Scan the material below for the string "StronglySorted". Report every line that has it.

+++ The records

Lemma get_or_create_game_rows_consistent (now : Z) (s : Db) (game : Game.t) (s1 : Db) :
  get_or_create_game now s = (game, s1) -> rows_consistent s -> rows_consistent s1.
Proof.
  intros Hg. destruct (get_or_create_game_spec _ _ _ _ Hg)
    as (_ & Hp & Hr & _ & [[_ ->] | (E & _ & E1)]); [auto|].
  apply rows_consistent_incl; [exact Hr | rewrite Hp; apply incl_refl|].
  rewrite E. intros x [].
Qed.

Lemma effect_rows_consistent (s : Db) (c : Command) (r : Reply) (s' : Db) :
  effect s c r s' -> rows_consistent s -> rows_consistent s'.
Proof.
  intros H Hs.
  inversion H; subst; clear H;
    try match goal with
      | Hgoc : get_or_create_game _ _ = (_, _) |- _ =>
          pose proof (get_or_create_game_rows_consistent _ _ _ _ Hgoc Hs) as Hs1;
          destruct (get_or_create_game_spec _ _ _ _ Hgoc)
            as (Hfirst & Hplayers & Hrows & Hflag & Hgames)
      end.
  - exact Hs.
  - apply (rows_consistent_incl s); simpl; auto using incl_refl.
    rewrite map_app. now apply incl_appl, incl_refl.
  - apply (rows_consistent_incl s); simpl; rewrite ?set_balance_ids;
      auto using incl_refl.
  - apply (rows_consistent_incl s1); simpl; rewrite ?set_balance_ids;
      auto using incl_refl.
  - apply (rows_consistent_incl s1); simpl; auto using incl_refl.
  - destruct Hs1 as [Hnd Hfk]. split; simpl.
    + rewrite map_app. simpl. apply NoDup_app_fresh; [exact Hnd|].
      now apply has_row_false_not_in.
    + rewrite set_balance_ids, set_pot_ids. apply Forall_app. split; [exact Hfk|].
      constructor; [|constructor]. simpl. split.
      * rewrite Hplayers. apply in_map.
        match goal with
        | Hp : find_player _ s = Some _ |- _ => now apply find_player_In in Hp
        end.
      * apply in_map. now apply first_game_In.
  - apply (rows_consistent_incl s); simpl;
      rewrite ?set_balance_ids, ?set_pot_ids; auto using incl_refl.
Qed.

Lemma effect_secrets_ascii (s : Db) (c : Command) (r : Reply) (s' : Db) :
  effect s c r s' ->
  Forall (fun x => isascii x = true) (map Player.otp_secret (players s)) ->
  Forall (fun x => isascii x = true) (map Player.otp_secret (players s')).
Proof.
  intros H Hs.
  effect_cases H; simpl; rewrite ?set_balance_secrets, ?Hplayers; auto.
  rewrite map_app. apply Forall_app. split; [exact Hs|].
  constructor; [apply generate_otp_secret_isascii | constructor].
Qed.

(** No contribution row is stored before a game is. *)
Lemma effect_no_rows_without_game (s : Db) (c : Command) (r : Reply) (s' : Db) :
  effect s c r s' ->
  (games s = [] -> game_players s = []) ->
  (games s' = [] -> game_players s' = []).
Proof.
  intros H Hs. effect_cases H; simpl; auto.
  - destruct Hgames as [[_ ->] | (E & _ & ->)]; [auto | discriminate].
  - destruct Hgames as [[_ ->] | (E & _ & ->)]; [auto | discriminate].
  - intros E. exfalso. exact (games_set_pot_nonempty s1 game _ Hfirst E).
  - intros E. exfalso.
    match goal with
    | Hg : first_game s = Some _ |- _ => exact (games_set_pot_nonempty s _ _ Hg E)
    end.
Qed.

Lemma has_row_app (gid pid : nat) (rows more : list GamePlayer.t) :
  has_row gid pid rows = true -> has_row gid pid (rows ++ more) = true.
Proof. unfold has_row. rewrite existsb_app. now intros ->. Qed.

(** A contribution row, once stored, is found by every later bet. *)
Lemma run_keeps_bet (cs : list Command) (s : Db) (author : str) :
  has_bet author s = true -> has_bet author (run s cs) = true.
Proof.
  unfold has_bet.
  destruct (find_player author s) as [p|] eqn:Hp; [|discriminate].
  destruct (first_game s) as [g|] eqn:Hg; [|discriminate].
  intros Hrow.
  destruct (run_keeps_players cs s author p Hp) as [p' [-> (Ep & _)]].
  destruct (run_keeps_game cs s g Hg) as [g' [-> (Eg & _)]].
  destruct (run_rows_extend cs s) as [more ->].
  rewrite Ep, Eg. now apply has_row_app.
Qed.

(** ** The leaderboard *)

Lemma insert_desc_perm (p : Player.t) (l : list Player.t) :
  Permutation (insert_desc p l) (p :: l).
Proof.
  induction l as [|q l IH]; simpl; [reflexivity|].
  destruct (sql_ltb (Player.balance p) (Player.balance q)); [|reflexivity].
  rewrite IH. apply perm_swap.
Qed.

Lemma order_by_balance_desc_perm (ps : list Player.t) :
  Permutation (order_by_balance_desc ps) ps.
Proof.
  induction ps as [|p ps IH]; simpl; [reflexivity|].
  rewrite insert_desc_perm. now constructor.
Qed.

Lemma insert_desc_sorted (p : Player.t) (l : list Player.t) :
  StronglySorted balance_desc l -> StronglySorted balance_desc (insert_desc p l).
Proof.
  induction 1 as [|q l Hl IH Hq]; simpl; [repeat constructor|].
  destruct (sql_ltb (Player.balance p) (Player.balance q)) eqn:E.
  - constructor; [exact IH|].
    rewrite Forall_forall in *. intros x Hx.
    apply (Permutation_in _ (insert_desc_perm p l)) in Hx as [<- | Hx].
    + unfold balance_desc. now apply sql_ltb_asym.
    + now apply Hq.
  - constructor; [now constructor|].
    constructor; [exact E|].
    rewrite Forall_forall in *. intros x Hx. specialize (Hq x Hx).
    unfold balance_desc in *. now apply (sql_ltb_false_trans _ (Player.balance q)).
Qed.

Lemma order_by_balance_desc_sorted (ps : list Player.t) :
  StronglySorted balance_desc (order_by_balance_desc ps).
Proof.
  induction ps as [|p ps IH]; simpl; [constructor | now apply insert_desc_sorted].
Qed.

Lemma sorted_app_split (a b : list Player.t) :
  StronglySorted balance_desc (a ++ b) ->
  StronglySorted balance_desc a /\
  (forall p q, In p a -> In q b -> balance_desc p q).
Proof.
  induction a as [|x a IH]; simpl; intros H.
  - split; [constructor | contradiction].
  - inversion H as [|? ? Hs Hf]; subst. destruct (IH Hs) as [Ha Hab].
    rewrite Forall_forall in Hf. split.
    + constructor; [exact Ha|]. rewrite Forall_forall. intros y Hy.
      apply Hf. apply in_or_app. now left.
    + intros p q [<- | Hp] Hq; [|now apply Hab].
      apply Hf. apply in_or_app. now right.
Qed.

Lemma sql_ltb_irrefl (c : column) : sql_ltb c c = false.
Proof.
  destruct (sql_ltb c c) eqn:E; [|reflexivity].
  pose proof (sql_ltb_asym c c E). congruence.
Qed.

(** ** Balances and the pot along a run *)

Lemma set_balance_Forall (P : Player.t -> Prop) (pid : nat) (b : column)
    (ps : list Player.t) :
  (forall q, In q ps -> P q ->
     P (Player.mk (Player.id q) (Player.discord_id q) b (Player.otp_secret q))) ->
  Forall P ps -> Forall P (set_balance pid b ps).
Proof.
  intros Hb Hps. unfold set_balance. apply Forall_forall. intros x Hx.
  apply in_map_iff in Hx as [q [<- Hq]]. rewrite Forall_forall in Hps.
  destruct (Nat.eqb (Player.id q) pid); auto.
Qed.

Lemma balances_nonneg_set (s : Db) (pid : nat) (x : float)
    (gs : list Game.t) (rows : list GamePlayer.t) (f : bool) :
  (x <? 0)%float = false ->
  balances_nonneg s ->
  balances_nonneg (mkDb (set_balance pid (to_column x) (players s)) gs rows f).
Proof.
  intros Hx Hs. unfold balances_nonneg. simpl.
  apply set_balance_Forall; [|exact Hs].
  intros q _ _. simpl. now apply to_column_not_below_zero.
Qed.

Lemma balances_nonneg_found (s : Db) (author : str) (player : Player.t) (b : float) :
  balances_nonneg s -> find_player author s = Some player ->
  Player.balance player = Some b -> (b <? 0)%float = false.
Proof.
  intros Hs Hp Hb. apply find_player_In in Hp as [Hin _].
  unfold balances_nonneg in Hs. rewrite Forall_forall in Hs.
  specialize (Hs player Hin). rewrite Hb in Hs. now apply not_below_zero_ltb.
Qed.

(** Every write keeps the balances at or above zero, a credit of a negative
    amount apart. *)
Lemma effect_balances_nonneg (s : Db) (c : Command) (r : Reply) (s' : Db) :
  effect s c r s' -> accepted_deposit_nonneg c = true ->
  balances_nonneg s -> balances_nonneg s'.
Proof.
  intros H Hc Hs.
  inversion H; subst; clear H;
    try match goal with
      | Hgoc : get_or_create_game _ _ = (_, _) |- _ =>
          destruct (get_or_create_game_spec _ _ _ _ Hgoc)
            as (Hfirst & Hplayers & Hrows & Hflag & Hgames);
          assert (Hs1 : balances_nonneg s1)
            by (unfold balances_nonneg; now rewrite Hplayers)
      end.
  - exact Hs.
  - unfold balances_nonneg. simpl. apply Forall_app. split; [exact Hs|].
    constructor; [reflexivity | constructor].
  - apply balances_nonneg_set; [|exact Hs].
    simpl in Hc. apply negb_true_iff in Hc.
    apply float_add_nonneg; [|exact Hc]. eauto using balances_nonneg_found.
  - apply (balances_nonneg_set s1); [|exact Hs1]. now apply float_sub_nonneg.
  - exact Hs1.
  - apply (balances_nonneg_set s1); [|exact Hs1]. now apply float_sub_nonneg.
  - apply balances_nonneg_set; [|exact Hs].
    apply float_add_nonneg; [eauto using balances_nonneg_found|].
    now apply float_ltb_asym.
Qed.

Lemma run_balances_nonneg (cs : list Command) (s : Db) :
  forallb accepted_deposit_nonneg cs = true ->
  balances_nonneg s -> balances_nonneg (run s cs).
Proof.
  revert s. induction cs as [|c cs IH]; intros s Hcs Hs; [exact Hs|].
  simpl in Hcs. apply andb_true_iff in Hcs as [Hc Hcs].
  rewrite run_cons. apply IH; [exact Hcs|].
  exact (effect_balances_nonneg _ _ _ _ (step_effect s c) Hc Hs).
Qed.

Lemma get_or_create_game_pot_of (now : Z) (s : Db) (game : Game.t) (s1 : Db) :
  get_or_create_game now s = (game, s1) ->
  pot_of s1 = pot_of s /\ pot_of s1 = Game.pot game.
Proof.
  intros Hg.
  destruct (get_or_create_game_spec _ _ _ _ Hg)
    as (Hfirst & _ & _ & _ & [[_ ->] | (E & -> & E1)]).
  - split; [reflexivity|]. unfold pot_of. now rewrite Hfirst.
  - unfold pot_of, first_game. now rewrite E, E1.
Qed.
Definition sample_host : Py.Host := {|
  Py.float_of_literal := fun literal => Py.Finite literal;
  Py.repr_of_str := fun s => (Py.u "'" ++ s ++ Py.u "'")%list;
  Py.lower_unicode := fun s => s;
  Py.isalnum_unicode := fun _ => false;
  Py.listdir := [Py.u "notes.txt"];
  Py.open_read := sample_open_read;
  Py.strftime := Py.u "2024-01-01T00:00:00UTC";
  Py.format_exc := fun e => (Py.u "Traceback (most recent call last): " ++ Py.exn_str e)%list;
  Py.open_read_raises := sample_open_read_raises
|}.

(* ================================================================== *)
(** * Vocabulary of the specification *)
(* ================================================================== *)

Unset Implicit Arguments.

Module AgentSpec.
Import Py AgentPE.
Local Open Scope py_scope.

(** The piece [i] of a text cut at the fences is a block that starts
    with the tag.  Pieces are numbered from 0; the fenced blocks are the
    pieces with an odd number. *)
Definition tagged (block_type : str) (parts : list str) (i : nat) : bool :=
  startswith block_type (strip (nth i parts [])).

(** A value that [in] does not accept on its right. *)
Definition scalar (v : value) : bool :=
  match v with
  | VNone | VBool _ | VInt _ | VFloat _ => true
  | _ => false
  end.

Definition hashable (v : value) : bool :=
  match v with
  | VList _ | VDict _ => false
  | _ => true
  end.

Definition tool_names : list str :=
  [u "list_files"; u "read_file"; u "terminate"; u "error"].

(** The longest front part of a list whose elements all pass the test. *)
Fixpoint take_while {A} (test : A -> bool) (l : list A) : list A :=
  match l with
  | [] => []
  | a :: l' => if test a then a :: take_while test l' else []
  end.

(** The prompts of the model calls among the events, in order. *)
Fixpoint prompts (es : list event) : list (list message) :=
  match es with
  | [] => []
  | Generate p :: es' => p :: prompts es'
  | Print _ :: es' => prompts es'
  end.

Section Run.

Variable host : Host.
Variable replies : nat -> str.

(** What [read_file] answers, by the outcome of opening and reading. *)
Definition read_file_text (file_name : value) : str :=
  match open_read host file_name with
  | Returns text => text
  | Raises e =>
      if subclass (exn_class_of e) FileNotFoundError
      then u "Error: File '" ++ py_str host file_name ++ u "' not found."
      else u "Error: " ++ exn_str e
  end.

(** [self.tool_map.get(name, default)(args)] *)
Definition call_tool (name : str) (args : value) : result dict :=
  tool_fn <- tool_map_get (tool_map host) (VStr name)
               (unknown_action host (VStr name)) ;;
  tool_fn args.

(** The answer of the default handler. *)
Definition unknown_result (tool_name : value) : dict :=
  [(u "error", VStr (u "Unknown action: " ++ py_str host tool_name))].

(** The tool result of iteration [j], when the iteration gets that far. *)
Definition tool_result (j : nat) : dict :=
  match dispatch host (replies j) with
  | Returns d => d
  | Raises _ => []
  end.

(** Iteration [j] produces a tool result with the termination signal. *)
Definition terminal (j : nat) : bool :=
  match dispatch host (replies j) with
  | Returns d => dict_mem (u "terminate") d
  | Raises _ => false
  end.

(** Iteration [j] produces a tool result without the termination signal. *)
Definition nonterminal (j : nat) : bool :=
  match dispatch host (replies j) with
  | Returns d => negb (dict_mem (u "terminate") d)
  | Raises _ => false
  end.

(** The number of non-terminal iterations a run with the given cap
    completes: the iterations before the first one that terminates or
    raises. *)
Definition completed (max_iterations : nat) : nat :=
  List.length (take_while nonterminal (seq 0 max_iterations)).

(** The two entries that iteration [j] appends to the memory. *)
Definition entries (j : nat) : list message :=
  [ Message (u "assistant") (replies j);
    Message (u "user") (Json.dumps host (VDict (tool_result j))) ].

(** The memory after [k] non-terminal iterations. *)
Definition memory_after (user_task : str) (k : nat) : list message :=
  Message (u "user") user_task :: flat_map entries (seq 0 k).

(** The number of iterations a run has started: each one calls the model
    once. *)
Definition iterations (r : run_result) : nat :=
  List.length (prompts (events r)).

Definition printed (l : line) (r : run_result) : Prop :=
  In (Print l) (events r).

(** The run stops at the first terminal iteration, if there is one among
    the first [max_iterations], and at the cap otherwise; it reports the
    one or the other. *)
Definition halts_as_specified (max_iterations : nat) (user_task : str) : Prop :=
  let r := run host replies max_iterations user_task in
  match find terminal (seq 0 max_iterations) with
  | Some j =>
      iterations r = S j /\
      (exists summary, printed (TerminationLine summary) r) /\
      ~ printed MaxIterationsLine r
  | None =>
      iterations r = max_iterations /\
      printed MaxIterationsLine r /\
      (forall summary, ~ printed (TerminationLine summary) r)
  end.

End Run.

(** ** Model replies for the examples *)

(** A model that lists the files and then terminates. *)
Definition two_steps (i : nat) : str :=
  match i with
  | O => q "Let me look. ```action {'tool_name': 'list_files', 'args': {}} ```"
  | _ => q "```action {'tool_name': 'terminate', 'args': {'message': 'One file.'}} ```"
  end.

(** A model that asks for a file without naming it. *)
Definition nameless_read (i : nat) : str :=
  q "```action {'tool_name': 'read_file', 'args': {}} ```".

(** A model that asks for a tool that does not exist. *)
Definition dance (i : nat) : str :=
  q "```action {'tool_name': 'dance', 'args': {}} ```".

(** A model that gives a list where the tool name goes. *)
Definition list_named (i : nat) : str :=
  q "```action {'tool_name': [], 'args': {}} ```".
Definition shortcut_of_row (r : ShortcutRow) : Shortcut :=
  {| sc_from := to_uint32 (incoming_edge r);
     sc_to := to_uint32 (outgoing_edge r);
     sc_cost := row_cost r;
     sc_via_edge := to_uint32 (row_via_edge r);
     sc_cell := to_uint64 (row_cell r);
     sc_inside := row_inside r |}.

(** [adj[key].push_back(idx)] *)
Definition adj_push (key : Z) (idx : nat) (adj : gmap Z (list nat)) : gmap Z (list nat) :=
  <[key := default [] (adj !! key) ++ [idx]]> adj.

(** The three containers [load_parquet_file] fills. *)
Record Adjacency := {
  adj_shortcuts : list Shortcut;
  adj_fwd : gmap Z (list nat);
  adj_bwd : gmap Z (list nat)
}.

Definition load_row (a : Adjacency) (r : ShortcutRow) : Adjacency :=
  let sc := shortcut_of_row r in
  let idx := length (adj_shortcuts a) in
  {| adj_shortcuts := adj_shortcuts a ++ [sc];
     adj_fwd := adj_push (sc_from sc) idx (adj_fwd a);
     adj_bwd := adj_push (sc_to sc) idx (adj_bwd a) |}.

Definition load_parquet_file (file : option ParquetTable) (a : Adjacency)
    : option Adjacency :=
  match file with
  | None => None
  | Some table => Some (foldl (foldl load_row) a table)
  end.

(** What [path] names: a directory, listed as its entries (whether the
    name ends in [.parquet], and the file), or anything else. *)
Inductive ShortcutPath :=
| Directory (entries : list (bool * option ParquetTable))
| SingleFile (file : option ParquetTable).

Fixpoint load_directory (entries : list (bool * option ParquetTable))
    (a : Adjacency) : option Adjacency :=
  match entries with
  | [] => Some a
  | (is_parquet, file) :: rest =>
      if is_parquet then
        match load_parquet_file file a with
        | Some a' => load_directory rest a'
        | None => None
        end
      else load_directory rest a
  end.

Definition load_shortcuts (p : ShortcutPath) (g : ShortcutGraph)
    : option (bool * ShortcutGraph) :=
  let cleared := {| adj_shortcuts := []; adj_fwd := ∅; adj_bwd := ∅ |} in
  let loaded := match p with
                | Directory entries => load_directory entries cleared
                | SingleFile file => load_parquet_file file cleared
                end in
  match loaded with
  | None => None
  | Some a =>
      Some (match adj_shortcuts a with [] => false | _ :: _ => true end,
            {| shortcuts_ := adj_shortcuts a;
               fwd_adj_ := adj_fwd a;
               bwd_adj_ := adj_bwd a;
               edge_meta_ := edge_meta_ g |})
  end.

End Engine.

(** ** Loading edge metadata *)

(** The conversions of [<string>] the loader calls; [None] is a thrown
  [std::invalid_argument] or [std::out_of_range]. *)
Class StdParse (D : Type) := {
stoul : string -> option Z;     (* unsigned long *)
stoull : string -> option Z;    (* unsigned long long *)
stoi : string -> option Z;      (* int *)
stod : string -> option D       (* double *)
}.

Section Metadata.
Context {D : Type} {dops : DoubleOps D} {parse : StdParse D}.

Definition newline : ascii := Ascii.ascii_of_nat 10.
Definition quote : ascii := Ascii.ascii_of_nat 34.
Definition comma : ascii := Ascii.ascii_of_nat 44.

(** The lines successive [std::getline] calls read from a stream holding
    [content]: [getline_from line rest] has read [line] (reversed) of the
    current line already.  The last line needs no newline; the stream
    fails when nothing is left. *)
Fixpoint getline_from (line : list ascii) (content : string) : list string :=
  match content with
  | EmptyString =>
      match line with
      | [] => []
      | _ :: _ => [String.string_of_list_ascii (rev line)]
      end
  | String c rest =>
      if Ascii.eqb c newline then
        String.string_of_list_ascii (rev line) :: getline_first rest
      else getline_from (c :: line) rest
  end
with getline_first (content : string) : list string :=
  match content with
  | EmptyString => []
  | String c rest =>
      if Ascii.eqb c newline then EmptyString :: getline_first rest
      else getline_from [c] rest
  end.

Definition getlines (content : string) : list string := getline_first content.

(** The locals of the character loop: [row], [field], [in_quotes]. *)
Record CsvState := {
  csv_row : list string;
  csv_field : string;
  csv_in_quotes : bool
}.

Definition csv_char (s : CsvState) (c : ascii) : CsvState :=
  if Ascii.eqb c quote then
    {| csv_row := csv_row s; csv_field := csv_field s;
       csv_in_quotes := negb (csv_in_quotes s) |}
  else if Ascii.eqb c comma && negb (csv_in_quotes s) then
    {| csv_row := csv_row s ++ [csv_field s]; csv_field := EmptyString;
       csv_in_quotes := csv_in_quotes s |}
  else
    {| csv_row := csv_row s; csv_field := csv_field s +:+ String c EmptyString;
       csv_in_quotes := csv_in_quotes s |}.

Definition split_row (line : string) : list string :=
  let s := foldl csv_char
             {| csv_row := []; csv_field := EmptyString; csv_in_quotes := false |}
             (String.list_ascii_of_string line) in
  csv_row s ++ [csv_field s].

++++++

Result for this task:
  StronglySorted balance_desc l -> StronglySorted balance_desc (insert_desc p l).
  StronglySorted balance_desc (order_by_balance_desc ps).
  StronglySorted balance_desc (a ++ b) ->
  StronglySorted balance_desc a /\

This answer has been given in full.